Abstract
Indigenous peoples have been placed under the colonial gaze of health researchers for far too long. As the objects of health researcher’s enquiry, Indigenous peoples have contributed to the building of health researchers’ CVs and careers. The Declaration of Alma Ata (World Health Organization 1978) brought the importance of full community participation for effective primary health care to the centre, embracing planning, implementation, management and evaluation of programs. Similarly, protocols for ethical health research have, more recently, embraced the imperative of meaningful engagement of Indigenous peoples in all aspects of health research that focuses on Indigenous people’s health and health care.
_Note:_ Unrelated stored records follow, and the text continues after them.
Lemma refused_send l t p : spent l t -> p ∈ l ->
  exists t', rt_send t p (RequestVote 1 (mh_local t) 0 0) = t' /\ mh_local t' = mh_local t /\
    spent l t' /\ (length (mh_inbox t') <= S (length (mh_inbox t)))%nat.
Proof.
  intros [Hp Hin] Hpl. eexists. split; [done|]. cbn. unfold mesh_send.
  destruct (mh_peers t !! p) as [s|] eqn:Hs; [|split; [done|split; [done|lia]]].
  destruct (settled_refuses (mh_local t) s (Hp p s Hpl Hs)) as (s' & term & -> & Hs'). cbn.
  rewrite decide_True by done. cbn. split; [done|]. split; [|rewrite length_app; cbn; lia]. split; cbn.
  - intros p' s2 Hp' [[<- <-]|[_ H2]]%lookup_insert_Some; [done|]. by apply (Hp p').
  - apply Forall_app. split; [done|]. by apply Forall_singleton.
Qed.

Lemma refused_broadcast id l k : forall t, mh_local t = id -> spent l t -> k ⊆ l ->
  exists t', foldl (fun t p => rt_send t p (RequestVote 1 id 0 0)) t k = t' /\ mh_local t' = id /\
    spent l t' /\ (length (mh_inbox t') <= length (mh_inbox t) + length k)%nat.
Proof.
  induction k as [|p k IH]; intros t Hid Hs Hk; cbn [foldl].
  { exists t. split; [done|]. split; [done|]. split; [done|]. cbn. lia. }
  destruct (refused_send l t p Hs) as (t1 & Ht1 & Hl1 & Hs1 & Hn1); [apply Hk; left|].
  rewrite Hid in Ht1, Hl1. rewrite Ht1.
  destruct (IH t1 Hl1 Hs1) as (t2 & -> & Hl2 & Hs2 & Hn2); [intros x ?; apply Hk; by right|].
  exists t2. cbn [length]. split; [done|]. split; [done|]. split; [done|lia].
Qed.

(** A node that has only its own vote, and peers. *)
Definition alone (n : RaftNode) : Prop :=
  rn_role n <> Leader /\ rn_votes_granted n = 1 /\ n_peers n <> 0%nat.

Lemma alone_step n from m t : alone n -> no_grants [(from, m)] ->
  exists n', step n from m t = Some (n', t, None) /\ alone n'.
Proof.
  intros (Hr & Hv & Hn) [Hm _]%Forall_cons. destruct m as [| term g| |term ok mi]; cbn in Hm; try done; unfold step.
  - subst g. unfold on_vote_reply. destruct (_ <? _); [by eexists|].
    destruct (_ || _); [by eexists|]. cbn [mbind option_bind]. rewrite Hv, (proj2 (Z.leb_gt _ _)); [by eexists|].
    unfold quorum. pose proof (Nat.Div0.div_le_mono 2 (n_peers n + 1) 2 ltac:(lia)) as H2.
    change (2 / 2)%nat with 1%nat in H2. lia.
  - unfold on_ae_reply. destruct (_ <? _); [by eexists|].
    assert (is_leader n = false) as -> by by apply bool_decide_eq_false. by eexists.
Qed.

(** The election loop drains the inbox and the node does not lead. *)
Lemma elect_loop_alone id peers fuel : forall n inbox, (length inbox < fuel)%nat -> alone n -> no_grants inbox ->
  exists n', elect_loop fuel n (mkMesh id peers inbox) = Returned (n', mkMesh id peers []) /\ alone n'.
Proof.
  induction fuel as [|fuel IH]; intros n inbox Hf Hn Hin; [lia|]. destruct inbox as [|[from m] inbox].
  { exists n. done. }
  cbn [elect_loop]. rewrite recv_cons. apply Forall_cons in Hin as [Hm Hin].
  destruct (alone_step n from m (mkMesh id peers inbox) Hn ltac:(by apply Forall_singleton)) as (n' & -> & Hn').
  assert (is_leader n' = false) as -> by (apply bool_decide_eq_false, Hn'). apply IH; [cbn in Hf; lia|done..].
Qed.
(* ===== verification/Wasm.v ===== *)
(** * WASM guests

    Models [src/wasm/mod.rs] and [src/wasm/host.rs] (the shim, its handle table and the
    three host functions) and the host-function closures of [src/wasm/executor.rs], with
    their casts.  A guest is any sequence of host calls, chosen however it likes;
    [Executor.v] has the engine that runs it.

    [guest_confined] is the kernel-wide guarantee: whatever the guest calls, the four
    invariants hold together on the one shared state. *)
From S2P Require Import Prelude Heapless Crypto Types AuditLog Capability Revocation Policy.
From S2P Require Import Ledger Topology Hsm Tpm Manifest Boot.
From stdpp Require Import base tactics list numbers option strings sets.
Open Scope Z_scope.

(** ** Definitions *)

Definition MAX_WASM_CAPS : nat := 64.
#[global] Arguments MAX_WASM_CAPS : simpl never.

Definition RC_PERMITTED : Z := 0.
Definition RC_CAP_DENIED : Z := 1.
Definition RC_QUOTA_EXCEEDED : Z := 2.
Definition RC_TOPO_VIOLATION : Z := 3.
Definition RC_INVALID_HANDLE : Z := -1.

(** The casts [x as u32] and [x as u64] from [i32] and [i64]. *)
Definition as_u32 (x : Z) : Z := x mod (U32_MAX + 1).
Definition as_u64 (x : Z) : Z := x mod (U64_MAX + 1).

Section shim.
Context `{HV : HVec} `{IS : IndexSet} `{LM : LinearMap} `{SH : Sha256} `{BF : Bitflags}.

Record WasmShim := mkShim {
  ws_policy : Policy;
  ws_ledger : Ledger;
  ws_graph : OperationalGraph;
  ws_audit : AuditLog;
  ws_cap_table : hvec MAX_WASM_CAPS (option Capability);
}.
Key publications that provide guidance to health researchers about expectations and best practice include ‘Te Ara Tika Guidelines for Māori research ethics: a framework for researchers and ethics committee members’ (Hudson et al. 2010), ‘Guidelines for researchers on health research involving Māori, version 2’, (Health Research Council of New Zealand 2010) and the National Health and Medical Research Council’s recently updated Indigenous health research guidelines and ‘Keeping research on track’ statement (National Health and Medical Research Council 2018a, 2018b).
In developing this special issue, we were particularly interested in health research conducted in Indigenous communities that was driven by those communities and led by Indigenous researchers. After a very strong response from the expression of interest, we have a solid collection of work from across Aotearoa (New Zealand), Australia and Hawaii. This collection of papers reflects the focus the journal has on primary health, documents both approaches and principles of relevance in connection to Indigenous health and health care research, gives some interesting examples of best practice, and reveals the breadth of engagement in the field by Indigenous health researchers. In addition, there are also articles that document innovative approaches within medical education that engage community extensively. Of the 20 papers included in the special issue, 14 have Indigenous researchers as first author and all but one have Indigenous coauthorship. We look forward to seeing more of the literature reporting Indigenous health research outcomes authored by Indigenous health researchers.